A student who survived last year’s shooting massacre at Marjory Stoneman Douglas High School in Parkland, Florida, died by suicide Saturday, according to local authorities. The unnamed student is the second Parkland survivor to die by suicide in a week, after 19-year-old Sydney Aiello’s death last weekend. Aiello suffered from post-traumatic stress disorder and survivor’s guilt, according to her mother. Seventeen students, staff and teachers were killed in Parkland on February 14, 2018, in one of the deadliest school shootings in U.S. history. David Hogg, a Parkland massacre survivor and gun control activist, tweeted Sunday, “How many more kids have to be taken from us as a result of suicide for the government / school district to do anything? Rip 17+2.”
You can reach the National Suicide Prevention Lifeline at 1-800-273-8255.
Supporters of U.S. Army whistleblower Chelsea Manning say she has been held in solitary confinement since being sent back to prison on March 8 after refusing to answer questions before a grand jury. Manning had been subpoenaed by federal prosecutors in Virginia’s Eastern District for questioning over her 2010 release to WikiLeaks of hundreds of thousands of State Department and Pentagon documents about the U.S. wars in Iraq and Afghanistan. She was imprisoned from 2010 to 2017 for the leak.

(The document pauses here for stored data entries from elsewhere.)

Lemma owned A s own E G k : finv A s own E G -> 1 <= own k -> exists x, ftable s !! k = Some x /\ 1 <= f_ref x.
Proof.
  intros Hi Hk. assert (Hlt : (k < length (ftable s))%nat).
  { rewrite (fi_len _ _ _ _ _ Hi). destruct (decide (k < NFILE)%nat); [done|]. destruct (fi_out _ _ _ _ _ Hi k); lia. }
  apply lookup_lt_is_Some in Hlt as [x Hx]. exists x. split; [done|]. rewrite (fi_ref _ _ _ _ _ Hi k x Hx). pose proof (refs_nonneg s k). lia.
Qed.
(** What is still held has not changed. *)
Lemma still_held A s s' own E G k x : settled s s' -> finv A s' own E G -> 1 <= own k -> ftable s !! k = Some x ->
  exists x', ftable s' !! k = Some x' /\ same_kind x x'.
Proof.
  intros Hs Hi Hk Hx. destruct (owned _ _ _ _ _ _ Hi Hk) as (x' & Hx' & Hr). exists x'. split; [done|].
  destruct (Hs k x' Hx') as (y & Hy & _ & He). assert (y = x) as -> by congruence. apply settled_same, He. lia.
Qed.

Lemma drop_entry A s own E G k x : finv A s own E G -> ftable s !! k = Some x -> 1 <= own k -> f_ref x = 1 ->
  let s' := set_ftable (alter closed_file k (ftable s)) s in
  finv A s' (fun j => unhold own k j + nref j x) (fun p wr => E p wr + nend p wr x) (fun i => G i + nlid i x) /\ settled s s'.
Proof.
  intros Hi Hx Hk Hr s'. pose proof (fi_ref _ _ _ _ _ Hi k x Hx) as Hrf. pose proof (refs_nonneg s k) as Hr0.
  pose proof (fi_own _ _ _ _ _ Hi) as Ho0. pose proof (fi_E _ _ _ _ _ Hi) as HE0. split.
  - eapply upd_file_inv; [exact Hi|exact Hx|..]; try done.
    + intros j. change (nref j (closed_file x)) with 0. cbn [f_ref closed_file]. unfold unhold. case_decide; lia.
    + intros j. unfold unhold. specialize (Ho0 j). pose proof (nref_nonneg j x). case_decide; [subst|]; lia.
    + intros p wr. change (nend p wr (closed_file x)) with 0. lia.
    + intros p wr. specialize (HE0 p wr). pose proof (nend_nonneg p wr x). lia.
    + intros i. change (nlid i (closed_file x)) with 0. lia.
    + right. lia.
  - intros j y. unfold s'. cbn [ftable set_ftable]. destruct (decide (j = k)) as [->|Hne].
    + rewrite list_lookup_alter_eq, Hx. intros [= <-]. exists x. cbn [f_ref closed_file]. split_and!; [done|lia|lia|done].
    + rewrite list_lookup_alter_ne by done. apply (settled_refl A s own E G Hi).
Qed.

(** What [fileclose] does with the copy of the last reference's entry. *)
Definition close_rest (n : nat) x : K fsys unit :=
  match f_type x with
  | FD_PIPE => close_pipe kfree (f_pipe x) (negb (f_writable x =? 0))
  | FD_INODE => close_inode x
  | FD_TCPSOCK =>
      kmodify (fun s => set_net (net_tcp_user_unref (tcp_slot x)
        (if negb (tcp_listen x =? 0) then TCP_UNREF_CLOSE_LISTEN else TCP_UNREF_CLOSE_ACCEPTED) (net s)) s)
  | FD_UDPSOCK => kmodify (fun s => set_net (net_udp_user_unref (udp_slot x) (net s)) s)
  | FD_USOCK => usock_fileclose l_addr (fileclose_fuel kfree l_addr n) x
  | FD_NONE => kret tt
  end.
Abbreviation close_with n := (fileclose_fuel kfree l_addr n).

Lemma fileclose_eq A s own E G n k x : finv A s own E G -> ftable s !! k = Some x -> 1 <= f_ref x ->
  close_with (S n) k s =
    if 0 <? f_ref x - 1 then Done tt (set_ftable (alter (set_fref (f_ref x - 1)) k (ftable s)) s)
    else close_rest n x (set_ftable (alter closed_file k (ftable s)) s).
Proof.
  intros Hi Hx Hr. destruct (fi_locks _ _ _ _ _ Hi) as [Hl _]. cbn [fileclose_fuel].
  unfold acquire, release, upd_file, kbind at 1 2 3, kget, kput. cbn [held set_held file_locks]. rewrite Hl. unfold fat. cbn [ftable].
  rewrite nth_lookup, Hx. cbn [default from_option id]. rewrite (proj2 (Z.ltb_ge _ _)) by lia.
  assert (E1 : forall l' : list file, {| ftable_lock := false; ftable := l'; pipes := pipes s; pool := pool s; sleepers := sleepers s;
     usock_lock := usock_lock s; listeners := listeners s; inodes := inodes s; net := net s |} = set_ftable l' s).
  { intros l'. destruct s; cbn in *. by subst. }
  destruct (0 <? f_ref x - 1); unfold kmodify, kbind; cbn; [by rewrite E1|]. by rewrite E1.
Qed.

(** The last reference to a file on an inode is closed in a transaction. *)
Definition inode_closes s x : Prop := f_type x = FD_INODE -> f_ref x = 1 -> exists ip i', f_ip x = Some ip /\
  (inblk tr_begin ;; iput ip ;; inblk tr_commit) (inodes s) = Done tt i'.

Definition closes A (m : K fsys unit) s own E G k : Prop :=
  exists s', m s = Done tt s' /\ finv A s' (unhold own k) E G /\ settled s s'.

Lemma close_shared A s own E G n k x : finv A s own E G -> ftable s !! k = Some x -> 1 <= own k -> f_ref x <> 1 ->
  closes A (close_with (S n) k) s own E G k.
Proof.
  intros Hi Hx Hk Hr. destruct (owned _ _ _ _ _ _ Hi Hk) as (x' & Hx' & Hr1). assert (x' = x) as -> by congruence.
  unfold closes. rewrite (fileclose_eq A s own E G n k x) by done. rewrite (proj2 (Z.ltb_lt _ _)) by lia. eexists. split; [done|]. split.
  - eapply upd_same_inv; [exact Hi|exact Hx|by repeat split| | |].
    + intros j. unfold unhold. cbn [f_ref set_fref]. case_decide; lia.
    + intros j. unfold unhold. pose proof (fi_own _ _ _ _ _ Hi j). case_decide; [subst|]; lia.
    + cbn [f_ref set_fref]. lia.
  - intros j y. cbn [ftable set_ftable]. destruct (decide (j = k)) as [->|Hne].
    + rewrite list_lookup_alter_eq, Hx. intros [= <-]. exists x. cbn [f_ref set_fref]. split_and!; [done|lia|lia|done].
    + rewrite list_lookup_alter_ne by done. apply (settled_refl A s own E G Hi).
Qed.

Lemma nref_plain j x : is_conn x = false -> nref j x = 0.
Proof. intros Hc. unfold nref. by rewrite Hc. Qed.
Lemma plain_counts x : f_type x <> FD_USOCK -> is_conn x = false /\ forall i, nlid i x = 0.
Proof. intros Ht. unfold nlid, is_conn, is_bound. by rewrite bool_decide_eq_false_2. Qed.
Lemma no_end x : f_type x <> FD_PIPE -> forall p wr, nend p wr x = 0.
Proof. intros Ht p wr. unfold nend, is_end. by rewrite bool_decide_eq_false_2. Qed.
Lemma settled_ftable s s' s'' : settled s s' -> ftable s'' = ftable s' -> settled s s''.
Proof. unfold settled. intros Hs ->. exact Hs. Qed.

(** A file that is no socket. *)
Lemma close_leaf A s own E G n k x : finv A s own E G -> ftable s !! k = Some x -> 1 <= own k -> f_type x <> FD_USOCK ->
  inode_closes s x -> closes A (close_with (S n) k) s own E G k.
Proof.
  intros Hi Hx Hk Ht Hin. destruct (decide (f_ref x = 1)) as [Hr|Hr]; [|by eapply close_shared].
  destruct (plain_counts x Ht) as [Hc Hb]. destruct (drop_entry A s own E G k x Hi Hx Hk Hr) as [Hd Hs].
  unfold closes. rewrite (fileclose_eq A s own E G n k x) by (done || lia). rewrite Hr. cbn [Z.sub Z.ltb Z.compare]. cbv iota.
  set (s1 := set_ftable (alter closed_file k (ftable s)) s) in *. unfold close_rest.
  assert (Hd' : f_type x <> FD_PIPE -> finv A s1 (unhold own k) E G).
  { intros Hp. eapply finv_ext; [..|exact Hd]; cbn beta; intros; rewrite ?(nref_plain _ _ Hc), ?Hb, ?no_end by done; lia. }
  destruct (f_type x) eqn:Ety; try done.
  - exists s1. eauto.
  - assert (Hw : cbool (negb (f_writable x =? 0)) = f_writable x).
    { destruct (fi_wr _ _ _ _ _ Hi k x Hx Ety) as [-> | ->]; done. }
    assert (Hn : forall p wr, nend p wr x = one_end (f_pipe x) (f_writable x) p wr).
    { intros p wr. unfold nend, is_end, one_end. rewrite bool_decide_eq_true_2 by done. cbn [andb].
      by rewrite (Z.eqb_sym p), (Z.eqb_sym wr), andb_comm. }
    destruct (close_pipe_spec A s1 _ _ _ (f_pipe x) (negb (f_writable x =? 0)) Hd) as (ps & q & pl & Ec & Hf).
    { cbn beta. rewrite Hw, Hn. unfold one_end. rewrite !Z.eqb_refl. pose proof (fi_E _ _ _ _ _ Hi (f_pipe x) (f_writable x)). cbn. lia. }
    eexists. split; [exact Ec|]. split; [|by eapply settled_ftable].
    eapply finv_ext; [..|exact Hf]; cbn beta; intros; rewrite ?(nref_plain _ _ Hc), ?Hb, ?Hw, ?Hn; lia.
  - destruct (Hin Ety Hr) as (ip & i' & Eip & Ei). exists (set_inodes i' s1). split; [|split; [by apply finv_inodes, Hd'|by eapply settled_ftable]].
    revert Ei. unfold close_inode, begin_trans, commit_trans, infs, ip_of, zoom, kbind, kret. rewrite Eip. cbn [inodes s1 set_ftable].
    destruct (inblk tr_begin (inodes s)) as [[] i1| |]; [|done..]. cbn [inodes set_inodes]. destruct (iput ip i1) as [[] i2| |]; [|done..].
    cbn [inodes set_inodes]. by intros ->.
  - eexists. split; [done|]. split; [by apply finv_net, Hd'|by eapply settled_ftable].
  - eexists. split; [done|]. split; [by apply finv_net, Hd'|by eapply settled_ftable].
Qed.

Lemma end_leaf s x wr : is_end x wr = true -> f_type x <> FD_USOCK /\ inode_closes s x /\ is_conn x = false.
Proof.
  unfold is_end, inode_closes, is_conn. intros [Ht _]%andb_true_iff. apply bool_decide_eq_true in Ht. rewrite Ht. split_and!; done.
Qed.

(** A connected socket holds two pipe ends. *)
Lemma close_conn A s own E G n k x : finv A s own E G -> ftable s !! k = Some x -> 1 <= own k -> is_conn x = true ->
  closes A (close_with (S (S n)) k) s own E G k.
Proof.
  intros Hi Hx Hk Hc. destruct (decide (f_ref x = 1)) as [Hr|Hr]; [|by eapply close_shared].
  destruct (drop_entry A s own E G k x Hi Hx Hk Hr) as [Hd Hs]. pose proof (fi_own _ _ _ _ _ Hi) as Ho0.
  destruct (fi_conn _ _ _ _ _ Hi k x Hx Hc) as (r & t & xr & xt & R1 & R2 & L1 & L2 & D1 & D2).
  unfold closes. rewrite (fileclose_eq A s own E G (S n) k x) by (done || lia). rewrite Hr. cbn [Z.sub Z.ltb Z.compare]. cbv iota.
  set (s1 := set_ftable (alter closed_file k (ftable s)) s) in *.
  pose proof Hc as [Ht Hst]%andb_true_iff. apply bool_decide_eq_true in Ht.
  unfold close_rest, usock_fileclose. rewrite Ht, Hst, R1, R2. cbn [negb bool_decide decide_rel close_opt]. rewrite bool_decide_eq_true_2 by done. cbn [negb].
  assert (Hn : forall j, nref j x = (if decide (j = r) then 1 else 0) + (if decide (j = t) then 1 else 0)).
  { intros j. unfold nref, points. rewrite Hc, R1, R2. repeat case_bool_decide; repeat case_decide; simplify_eq; done. }
  assert (Hb : forall i, nlid i x = 0).
  { intros i. unfold nlid, is_bound. rewrite (proj1 (Z.eqb_eq _ _) Hst). by rewrite andb_false_r. }
  assert (He : forall p wr, nend p wr x = 0) by (apply no_end; congruence).
  assert (Hu : forall j, 0 <= unhold own k j).
  { intros j. unfold unhold. specialize (Ho0 j). case_decide; subst; lia. }
  destruct (still_held A s s1 _ _ _ r xr Hs Hd) as (xr1 & L1' & K1); [|done|].
  { cbn beta. rewrite Hn. specialize (Hu r). repeat case_decide; done || lia. }
  destruct (end_leaf s1 xr1 0) as (T1 & I1 & _); [by rewrite (proj1 (proj2 (proj2 (same_counts _ _ K1))))|].
  destruct (close_leaf A s1 _ _ _ n r xr1 Hd L1') as (s2 & C2 & Hd2 & Hs2); [|done..|].
  { cbn beta. rewrite Hn. specialize (Hu r). repeat case_decide; done || lia. }
  assert (Ht2 : 1 <= unhold (fun j => unhold own k j + nref j x) r t).
  { unfold unhold at 1. cbn beta. rewrite Hn. specialize (Hu t). repeat case_decide; done || lia. }
  destruct (still_held A s s2 _ _ _ t xt (settled_trans _ _ _ Hs Hs2) Hd2 Ht2 L2) as (xt2 & L2' & K2).
  destruct (end_leaf s2 xt2 1) as (T2 & I2 & _); [by rewrite (proj1 (proj2 (proj2 (same_counts _ _ K2))))|].
  destruct (close_leaf A s2 _ _ _ n t xt2 Hd2 L2' Ht2 T2 I2) as (s3 & C3 & Hd3 & Hs3).
  exists s3. unfold kbind. rewrite C2. split; [exact C3|]. split; [|eauto using settled_trans].
  eapply finv_ext; [..|exact Hd3]; cbn beta; intros; rewrite ?Hb, ?He; try lia.
  unfold unhold. rewrite Hn. unfold unhold. lia.
Qed.
Lemma find_listener_spec (ls : list usock_listener) path : forall n i, find_listener ls path n = Some i ->
  exists j l, i = (n + j)%nat /\ ls !! j = Some l /\ used l = true.
Proof.
  induction ls as [|x ls IH]; intros n i; cbn [find_listener]; [done|].
  destruct (used x && (strncmp (of_bytes (l_path x)) (of_bytes path) USOCK_PATH_MAX =? 0)) eqn:Hu.
  - intros [= <-]. exists 0%nat, x. apply andb_true_iff in Hu as [Hu _]. split_and!; [lia|done|done].
  - intros (j & l & -> & Hj & Hl)%IH. exists (S j), l. split_and!; [lia|done|done].
Qed.

(** What is not a connection attempt changes nothing. *)
Lemma connect_no A s own f x path : at_rest A s own -> ftable s !! f = Some x ->
  usock_fresh x && path_fits path && bool_decide (find_listener (listeners s) path 0 <> None) = false ->
  usock_connect f path s = Done (-1) s.
Proof.
  intros Hi Hx Hn. unfold File.usock_connect, kbind at 1, kget at 1. rewrite (fat_lookup s f x Hx).
  destruct (usock_fresh x); [|done]. destruct (path_fits path); [|done]. cbn [negb andb] in *. apply bool_decide_eq_false in Hn.
  destruct (fi_locks _ _ _ _ _ _ _ Hi) as [_ Hlk].
  unfold acquire, release, find_listener_locked, kgets, kbind at 1 2 3 4 5, kget, kput. cbn [held file_locks]. rewrite Hlk.
  change (listeners (set_held Usock true s)) with (listeners s). change (usock_lock (set_held Usock true s)) with true. cbv iota beta.
  rewrite (usock_locked A s own _ _ Hi). destruct (find_listener (listeners s) path 0); [|done]. by destruct Hn.
Qed.

Lemma connect_holders A s own f path : at_rest A s own -> 1 <= own f ->
  (exists r s' own' lost, usock_connect f path s = Done r s' /\ at_rest A s' own' /\
    (forall j, own' j = own j + zsum (points j) (Some <$> lost)) /\ (lost = [] \/ length lost = 2%nat /\ r = -1)) \/
  (exists s', usock_connect f path s = Panicked "fileclose" s').
Proof.
  intros Hi Hf. destruct (owned kalloc kfree A s own _ _ f Hi Hf) as (x & Hx & Hr).
  destruct (usock_fresh x && path_fits path && bool_decide (find_listener (listeners s) path 0 <> None)) eqn:Hok.
  2:{ left. exists (-1), s, own, []. split_and!; [by eapply connect_no|done|intros j; cbn; lia|by left]. }
  apply andb_true_iff in Hok as [[Hfr Hpf]%andb_true_iff Hne%bool_decide_eq_true].
  destruct (find_listener (listeners s) path 0) as [i|] eqn:Hfl; [|done].
  destruct (find_listener_spec _ _ _ _ Hfl) as (i' & l & E0 & Hl & _). cbn in E0. subst i'.
  rewrite (connect_start A s own _ _ f path i Hi) by (done || by rewrite (fat_lookup s f x Hx)).
  destruct (fi_pages _ _ _ _ _ _ _ Hi) as (F & U & HF & _).
  destruct (connect_outcome A s own F f i l x Hi HF Hl Hx Hfr) as [(s' & E & _)|[(s' & E & Hs & _)|[(_ & _ & _ & e & s' & E & Hs)|
    (_ & _ & _ & w & r & s' & E & Hs & _)]]]; [lia| | | |].
  - right. eauto.
  - left. exists (-1), s', own, []. split_and!; [done|done|intros j; cbn; lia|by left].
  - left. exists 0, s', own, []. split_and!; [done|apply Hs|intros j; cbn; lia|by left].
  - left. exists (-1), s', (hold (hold own w) r), [w; r]. split_and!; [done|done| |by right].
    intros j. unfold hold. cbn [fmap list_fmap zsum foldr]. rewrite !points_some. lia.
Qed.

During this time, Manning was also held in solitary confinement, which she described as a “practice that needs to be ended everywhere. Nothing justifies doing this to any human being.” The U.S. district judge in Virginia overseeing the case said Manning would remain in jail until either she agrees to testify or the grand jury concludes its work.
And a group of over 500 cities, counties and Native American tribes filed a lawsuit against members of the Sackler family for their role in creating “the worst drug crisis in American history” by lying about the dangers of the opioid painkiller OxyContin and deceitful marketing of the drug. The lawsuit, filed last week in the Southern District of New York, names eight members of the Sackler family, which founded and owns Purdue Pharma, the maker of OxyContin, differentiating the case from other lawsuits which have targeted Purdue and other drug companies. Government data found that deadly opioid overdoses are responsible for nearly 50,000 deaths per year in the U.S.